Lavori Pubblici

Unioncamere-Ance: Nel primo semestre 2012 edilizia a -60%

In Toscana l'edilizia nel primo semestre ha ridotto la propria attività del 60%. È quanto emerge dall'indagine congiunturale svolta da Unioncamere Toscana, con la collaborazione di Ance Toscana. Secondo il rapporto la situazione del settore delle costruzioni, alla fine del primo semestre 2012, presenta notevoli e preoccupanti difficoltà, sia in termini di attività che di fatturato, di investimenti e di occupazione.

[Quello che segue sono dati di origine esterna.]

(* ===== verification/ApprovalJam.v ===== *)
(** * A ledger stuck half-way

    [begin] repairs one interruption only: the head was replaced, the anchor
    was not, and there was an anchor before.  After any other - a line cut
    short, a line whose head was never written, the very first entry without
    its anchor - no method ever reads the ledger again and none writes it: the
    three files stay as they are and every answer is an error. *)
From S2P Require Import Prelude Strings Bytes Effects ApprovalModel ApprovalStore ApprovalAuthority.
From S2P Require Import ApprovalSystem ApprovalChain ApprovalText ApprovalLogic ApprovalInv ApprovalSafe ApprovalThms.
#[local] Open Scope string_scope.
#[local] Open Scope prog_scope.

Section Jam.
Context `{Crypto, Scanner, Encode RequestIdentity, Encode ApprovalRequest, Encode DecisionStatement}.
Context `{Encode EntryIdentity, Encode LedgerEntry, Decode LedgerEntry, !JsonLine LedgerEntry}.
Context `{Encode LedgerHead, Decode LedgerHead, Encode LedgerAnchor, Decode LedgerAnchor}.
Context `{Encode ClockAnchorRow, Decode ClockAnchorRow}.
Context `{!LawfulJson LedgerHead, !LawfulJson LedgerAnchor, !LawfulJson ClockAnchorRow}.
Context `{Encode OperatorRegistryFile, Decode OperatorRegistryFile, !LawfulCrypto}.

(** ** Disks no load accepts *)
Definition head_speaks_for (d : Disk) (l : ApprovalLedger) : bool :=
  match last (entries l), d !! Head with Some e, Some raw => head_matches e raw | _, _ => false end.
Record Jammed (d : Disk) : Prop := {
  ja_there : is_Some (d !! Ledger);
  ja_anchor l : parse_ledger (content d Ledger) = Ok l →
    match d !! Anchor with
    | None => entries l ≠ []
    | Some raw => ∀ b, anchor_verdict l raw = Ok b → b = true ∧ head_speaks_for d l = false
    end
}.
(** The interruptions that are not repaired. *)
Inductive Interrupted (d : Disk) : Prop :=
  | int_line l l2 e p q : Torn d l l2 e p q → Interrupted d
  | int_first l l2 e : Ahead d l l2 e → entries l = [] → Interrupted d.

Lemma row_speaks_not l l2 e :
  entries l2 = (entries l ++ [e])%list → Chain l2 → head_matches e (to_vec (head_row l)) = false.
Proof using All.
  intros He Hc. unfold head_matches. rewrite from_to.
  assert (last (entries l2) = Some e) as Hl by (rewrite He; apply last_snoc).
  destruct (chain_last _ _ Hc Hl) as (Hrow & _). apply (f_equal lh_seq) in Hrow. cbn in Hrow.
  rewrite He, length_app in Hrow. cbn in Hrow. unfold head_row. cbn [lh_seq lh_schema lh_digest].
  assert (N.of_nat (List.length (entries l)) =? le_seq e = false)%N as -> by (apply N.eqb_neq; lia).
  by destruct (_ <=? _)%N, (bool_decide (LEDGER_HEAD_SCHEMA = _)).
Qed.
Lemma torn_jams d l l2 e p q : Torn d l l2 e p q → Jammed d.
Proof using All.
  intros T. split.
  { destruct (d !! Ledger) eqn:E; [done|]. pose proof (to_ledger _ _ _ _ _ _ T) as Hc.
    unfold content in Hc. rewrite E in Hc. cbn in Hc. destruct (text (entries l)); [|done].
    by destruct (to_some _ _ _ _ _ _ T). }
  intros l' Hp. destruct (torn_cases _ _ _ (to_line _ _ _ _ _ _ T)) as [Hw|[Hw|(w & Hw & He)]];
    [| |exfalso; eapply parse_not_cut; [exact T|exact Hw|exact He|exact Hp]].
  all: assert (l' = l2) as -> by (eapply parse_layout, Hp; eapply lay_whole; [done|unfold whole; auto]).
  all: rewrite (to_anchor _ _ _ _ _ _ T); pose proof (to_entries _ _ _ _ _ _ T) as He2.
  all: destruct (anchor_of l) as [raw|] eqn:Ea; [|by rewrite He2; destruct (entries l)].
  all: intros b Hb; split; [by eapply anchor_behind|].
  all: unfold head_speaks_for; rewrite He2, last_snoc, (to_head _ _ _ _ _ _ T); unfold head_of.
  all: destruct (entries l); [done|]; apply (row_speaks_not l l2 e); apply T.
Qed.
Lemma interrupted_jams d : Interrupted d → Jammed d.
Proof using All.
  intros [l l2 e p q T|l l2 e A Hl]; [by eapply torn_jams|].
  pose proof (ah_entries _ _ _ _ A) as He. rewrite Hl in He. cbn in He.
  assert (content d Ledger ≠ "") as Hne.
  { rewrite (ah_ledger _ _ _ _ A), He, <- (append_nil_r (text _)), text_cons.
    pose proof (to_vec_nonempty e). by destruct (to_vec e). }
  split.
  - unfold content in Hne. by destruct (d !! Ledger).
  - intros l' Hp. assert (l' = l2) as -> by (eapply parse_layout, Hp; by eapply lay_ahead).
    rewrite (ah_anchor _ _ _ _ A). unfold anchor_of. rewrite Hl, He. done.
Qed.

(** ** Methods on a jammed disk *)
Variable d0 : Disk.
Hypothesis jammed : Jammed d0.
Definition stuck (d : Disk) : Prop := ∀ f, protects LedgerLock f → d !! f = d0 !! f.
Definition whatever (_ _ : Disk) : Prop := True.
#[local] Instance whatever_preorder : PreOrder whatever.
Proof using. by split. Qed.

Lemma stuck_content d : stuck d → content d Ledger = content d0 Ledger.
Proof using. intros Hs. unfold content. by rewrite Hs by (cbn; auto). Qed.

Section Thread.
Variable t : nat.
Notation stops Q p w := (ssafe stuck whatever (λ _ _, True) t Q p w).
Notation fails p w := (stops (λ _ _, False) p w).
Notation rely := (rely stuck whatever t).
Notation guar := (guar stuck whatever t).

Lemma stops_fail {A} (Q : A → World → Prop) e w : stops Q (sfail e) w.
Proof using. by apply oks_fail. Qed.
Lemma stops_bind {A B} Q Q' (p : Svc A) (f : A → Svc B) w :
  stuck (disk w) → stops Q p w → (∀ a w', stuck (disk w') → Q a w' → stops Q' (f a) w') → stops Q' (sbind p f) w.
Proof using. by apply oks_bind; [apply _|]. Qed.
Lemma stops_lift {A B} Q (r : outcome A) (f : A → Svc B) w :
  (∀ a, r = Ok a → stops Q (f a) w) → stops Q (sbind (lift r) f) w.
Proof using. intros Hf. by apply oks_lift. Qed.
(** A step that fails ends the method. *)
Lemma fails_first {A B} Q (p : Svc A) (f : A → Svc B) w :
  stuck (disk w) → fails p w → stops Q (sbind p f) w.
Proof using. intros Hs Hp. by eapply stops_bind. Qed.
Lemma fails_after {A B} Q (p : Svc A) (f : A → Svc B) w :
  stuck (disk w) → stops (λ _ _, True) p w → (∀ a w', stuck (disk w') → stops Q (f a) w') → stops Q (sbind p f) w.
Proof using. intros Hs Hp Hf. eapply stops_bind; [done..|]. intros a w' Hs' _. by apply Hf. Qed.

(** Files that are not the ledger's may change. *)
Lemma guar_elsewhere w f s :
  stuck (disk w) → ¬ protects LedgerLock f → (∀ l, protects l f → owns t l w) →
  guar w (on_disk <[f := s]> w).
Proof using.
  intros Hs Hf Ho. split; [done| |].
  - intros g Hg. cbn. rewrite lookup_insert_ne; [by apply Hs|]. by intros <-.
  - intros l g Hn Hg. cbn. rewrite lookup_insert_ne; [done|]. intros <-. by destruct Hn; apply Ho.
Qed.
Lemma replace_elsewhere f s w :
  stuck (disk w) → ¬ protects LedgerLock f → (∀ l, protects l f → owns t l w) →
  stops (λ _ _, True) (replace f s) w.
Proof using.
  intros Hs Hf Ho. apply safe_replace; [apply _|]. intros w1 Hr. split_and!; [|by apply oks_ret|by apply stops_fail].
  apply guar_elsewhere; [apply Hr|done|]. intros l Hl. by apply (re_owns _ _ _ _ _ Hr), Ho.
Qed.

Lemma observe_locked_stops n w :
  stuck (disk w) → owns t ClockLock w → stops (λ _ _, True) (observe_locked n) w.
Proof using.
  intros Hs Ho. assert (Hrest : ∀ (r : outcome N) w1, rely w w1 → stops (λ _ _, True)
    (p <- lift r; if (p <? N.max n p)%N
      then replace ClockAnchor (to_vec (MkClock CLOCK_ANCHOR_SCHEMA (N.max n p))) ;; sret (N.max n p)
      else sret (N.max n p)) w1).
  { intros r w1 Hr. apply stops_lift. intros p _. destruct (_ <? _)%N; [|by apply oks_ret].
    apply fails_after; [apply Hr| |by intros; apply oks_ret]. apply replace_elsewhere; [apply Hr|by intros [|[|]]|].
    intros [] Hl; [by destruct Hl as [|[|]]|]. by apply (re_owns _ _ _ _ _ Hr). }
  apply safe_read; [apply _|]. intros w1 Hr. split_and!; intros; by apply Hrest.
Qed.
Lemma effective_now_stops n w : stuck (disk w) → stops (λ _ _, True) (effective_now n) w.
Proof using.
  intros Hs. apply safe_acquire; [apply _| |].
  - intros w1 w2 Hr Hn ->. cbn [sbind pbind sret]. assert (stuck (disk w1)) as Hs1 by apply Hr.
    eapply safe_pbind; [apply _|done|apply observe_locked_stops; [done|]|].
    + unfold owns. cbn. by rewrite lookup_insert_eq.
    + intros r w3 Hi3 _. apply safe_release; [apply _|]. intros w4 Hr4 w5 Hr5. by destruct r.
  - intros w1 a Hr Ha. destruct a; [done|..]; apply stops_fail.
Qed.

(** ** No load succeeds *)
Lemma local_head_stops l w :
  stuck (disk w) → head_speaks_for d0 l = false → stops (λ b _, b = false) (local_head_matches_tail l) w.
Proof using.
  intros Hs Hh. unfold local_head_matches_tail. unfold head_speaks_for in Hh.
  destruct (last (entries l)) as [e|]; [|by apply oks_ret].
  apply safe_read; [apply _|]. intros w1 Hr. assert (stuck (disk w1)) as Hs1 by apply Hr.
  split_and!; [|by intros; apply oks_ret|by apply stops_fail]. intros s Hd.
  rewrite (Hs1 Head) in Hd by (cbn; auto). rewrite Hd in Hh. by apply oks_ret.
Qed.
Lemma verify_anchor_fails l heal w :
  stuck (disk w) → parse_ledger (content d0 Ledger) = Ok l → fails (verify_anchor l heal) w.
Proof using All.
  intros Hs Hp. pose proof (ja_anchor _ jammed _ Hp) as Ha.
  apply safe_read; [apply _|]. intros w1 Hr. assert (stuck (disk w1)) as Hs1 by apply Hr.
  rewrite <- (Hs1 Anchor) in Ha by (cbn; auto). split_and!; [| |by apply stops_fail].
  - intros s Hd. rewrite Hd in Ha. apply stops_lift. intros b Hb. destruct (Ha b Hb) as [-> Hh].
    apply (stops_bind (λ b _, b = false)); [done| |].
    + destruct heal; [by apply local_head_stops|by apply oks_ret].
    + intros ? w2 Hs2 ->. destruct (last (entries l)); apply stops_fail.
  - intros Hd. rewrite Hd in Ha. destruct (entries l); [done|]. apply stops_fail.
Qed.
Lemma load_inner_fails heal w : stuck (disk w) → fails (load_inner heal) w.
Proof using All.
  intros Hs. apply safe_read; [apply _|]. intros w1 Hr. assert (stuck (disk w1)) as Hs1 by apply Hr.
  split_and!; [| |by apply stops_fail].
  - intros s Hd. apply stops_lift. intros l Hp. apply fails_first; [done|]. apply verify_anchor_fails; [done|].
    rewrite <- (stuck_content _ Hs1). unfold content. by rewrite Hd.
  - intros Hd. rewrite (Hs1 Ledger) in Hd by (cbn; auto). destruct (ja_there _ jammed) as [s Hl]. congruence.
Qed.
Lemma begin_fails w : stuck (disk w) → fails begin w.
Proof using All.
  intros Hs. apply safe_acquire; [apply _| |].
  - intros w1 w2 Hr _ ->. apply (load_inner_fails true). apply Hr.
  - intros w1 a Hr Ha. destruct a; [done|..]; apply stops_fail.
Qed.

(** ** The methods *)
Definition failed (a : Answer) : Prop :=
  match a with
  | RRequest (Err _) | RDecision (Err _) | RToken (Err _) | RMaybeRequest (Err _) | RMaybeToken (Err _)
  | RView (Err _) | RStatus (Err _) | RViews (Err _) | REntries (Err _) | ROperator _ => True
  | _ => False
  end.
Lemma register_stops p key n w : stuck (disk w) → stops (λ _ _, True) (register_operator_key p key n) w.
Proof using.
  intros Hs. apply stops_lift. intros pr _. do 2 (apply stops_lift; intros ? _).
  apply fails_after; [done| |].
  { apply safe_read; [apply _|]. intros w1 Hr. split_and!; intros; [|by apply oks_ret|by apply stops_fail].
    destruct (parse_registry _); [by apply oks_ret|by apply stops_fail]. }
  intros ops w1 Hs1. cbv zeta. case_match; [case_match|].
  { case_bool_decide; [by apply oks_ret|apply stops_fail]. }
  case_bool_decide; [apply stops_fail|]. apply fails_after; [done| |by intros; apply oks_ret].
  apply replace_elsewhere; [done|by intros [|[|]]|]. intros [] Hl; [by destruct Hl as [|[|]]|done].
Qed.
Lemma answer_failed {A} (f : outcome A → Answer) (p : Svc A) w :
  stuck (disk w) → fails p w → (∀ e, failed (f (Err e))) →
  safe stuck whatever t (λ a _, failed a) (then_answer p f) w.
Proof using.
  intros Hs Hp Hf. eapply safe_pbind; [apply _|done|exact Hp|]. intros [|e] w' _ HQ w2 _; [done|apply Hf].
Qed.

Lemma method_fails m w : stuck (disk w) → safe stuck whatever t (λ a _, failed a) (run_method m) w.
Proof using All.
  intros Hs. assert (Hload : ∀ {A} (f : ApprovalLedger → Svc A) w, stuck (disk w) → fails (sbind load f) w)
    by (intros; apply fails_first; [done|by apply load_inner_fails]).
  destruct m; cbn [run_method].
  11: { eapply safe_pbind; [apply _|done|by apply register_stops|]. by intros r w' _ _ w2 _. }
  all: apply answer_failed; [done| |done].
  - apply fails_after; [done|by apply effective_now_stops|]. intros now w1 Hs1. apply stops_lift. intros r _.
    apply fails_first; [done|by apply begin_fails].
  - apply stops_lift. intros _ _. apply fails_after; [done|by apply effective_now_stops|]. intros now w1 Hs1.
    apply stops_lift. intros _ _. apply fails_first; [done|by apply begin_fails].
  - apply fails_after; [done|by apply effective_now_stops|]. intros now w1 Hs1. by apply Hload.
  - apply fails_after; [done|by apply effective_now_stops|]. intros now w1 Hs1. by apply Hload.
  - by apply Hload.
  - apply fails_after; [done|by apply effective_now_stops|]. intros now w1 Hs1. by apply Hload.
  - by apply Hload.
  - apply fails_first; [done|by apply Hload].
  - by apply Hload.
  - by apply Hload.
Qed.
End Thread.

Lemma jam_ok s : threads s = ∅ → reachable s → disk (world s) = d0 →
  sys_ok stuck whatever (λ _, True) (λ a _, failed a) (next_thread s) s.
Proof using All.
  intros Ht Hs Hd. pose proof (reachable_ok s Hs) as S. split.
  - rewrite Hd. by intros f _.
  - done.
  - apply S.
  - rewrite Ht. intros t p. by rewrite lookup_empty.
  - intros t a Hin. destruct (so_returned _ _ _ _ _ _ S _ _ Hin). split; [done|lia].
Qed.
Lemma jam_steps s s' : threads s = ∅ → reachable s → disk (world s) = d0 → rtc step s s' →
  sys_ok stuck whatever (λ _, True) (λ a _, failed a) (next_thread s) s'.
Proof using All.
  intros Ht Hs Hd Hst. eapply (steps_ok stuck whatever); [..|exact Hst]; [done|done| |by apply jam_ok].
  intros t m w Hi _ _. by apply method_fails.
Qed.
End Jam.

Section JamThm.
Context `{Crypto, Scanner, Encode RequestIdentity, Encode ApprovalRequest, Encode DecisionStatement}.
Context `{Encode EntryIdentity, Encode LedgerEntry, Decode LedgerEntry, !JsonLine LedgerEntry}.
Context `{Encode LedgerHead, Decode LedgerHead, Encode LedgerAnchor, Decode LedgerAnchor}.
Context `{Encode ClockAnchorRow, Decode ClockAnchorRow}.
Context `{!LawfulJson LedgerHead, !LawfulJson LedgerAnchor, !LawfulJson ClockAnchorRow}.
Context `{Encode OperatorRegistryFile, Decode OperatorRegistryFile, !LawfulCrypto}.

(** C17: an append interrupted before the head was replaced, or the first
    append interrupted before the anchor was written, stops the authority for
    good: the ledger, the head and the anchor are never written again, and
    every method called afterwards - registering a key aside - answers with
    an error. *)
Theorem interrupted_append_jams s s' :
  reachable s → threads s = ∅ → Interrupted (disk (world s)) → rtc step s s' →
  (∀ f, protects LedgerLock f → disk (world s') !! f = disk (world s) !! f)
  ∧ ∀ t a, (t, a) ∈ returned s' → (next_thread s ≤ t)%nat → failed a.
Proof using All.
  intros Hs Ht Hd%interrupted_jams Hst.
  pose proof (jam_steps _ Hd s s' Ht Hs eq_refl Hst) as S. split; [apply S|].
  intros t a Hin Hle. by apply (so_returned _ _ _ _ _ _ S _ _ Hin).
Qed.
End JamThm.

Pesantemente negative sono anche i pre-consuntivi per la seconda metà del 2012. Solo il 7,6% delle imprese considerate dalla ricerca (imprese edili con almeno 10 addetti), nel primo semestre 2012, ha fatto registrare un aumento della propria attività rispetto al primo semestre del 2011, mentre il 59,7% ha accusato una flessione ed il 32,7% ha mantenuto i livelli del semestre precedente. La quota di imprese che dichiarano un aumento dell'attività rispetto al primo semestre del 2011 é migliore nella manutenzione e recupero (8,1%), nella costruzione di abitazioni su commessa di terzi privati (7,1%) e nella costruzione di edifici non residenziali su commessa di terzi privati (5,4%).

Le situazioni peggiore si concentrano invece nella costruzione di abitazioni su commessa pubblica (dove le imprese che vedono diminuire l'attività sono il 62,5%) e nei lavori pubblici (60,6%). Anche l'andamento del fatturato del primo semestre 2012 risulta per lo più in diminuzione rispetto al primo semestre del 2011 (nel 67,2% dei casi presi in esame), mentre il 24,3% ha riportato una situazione di stabilità e solo l'8,6% ha dichiarato un aumento di fatturato.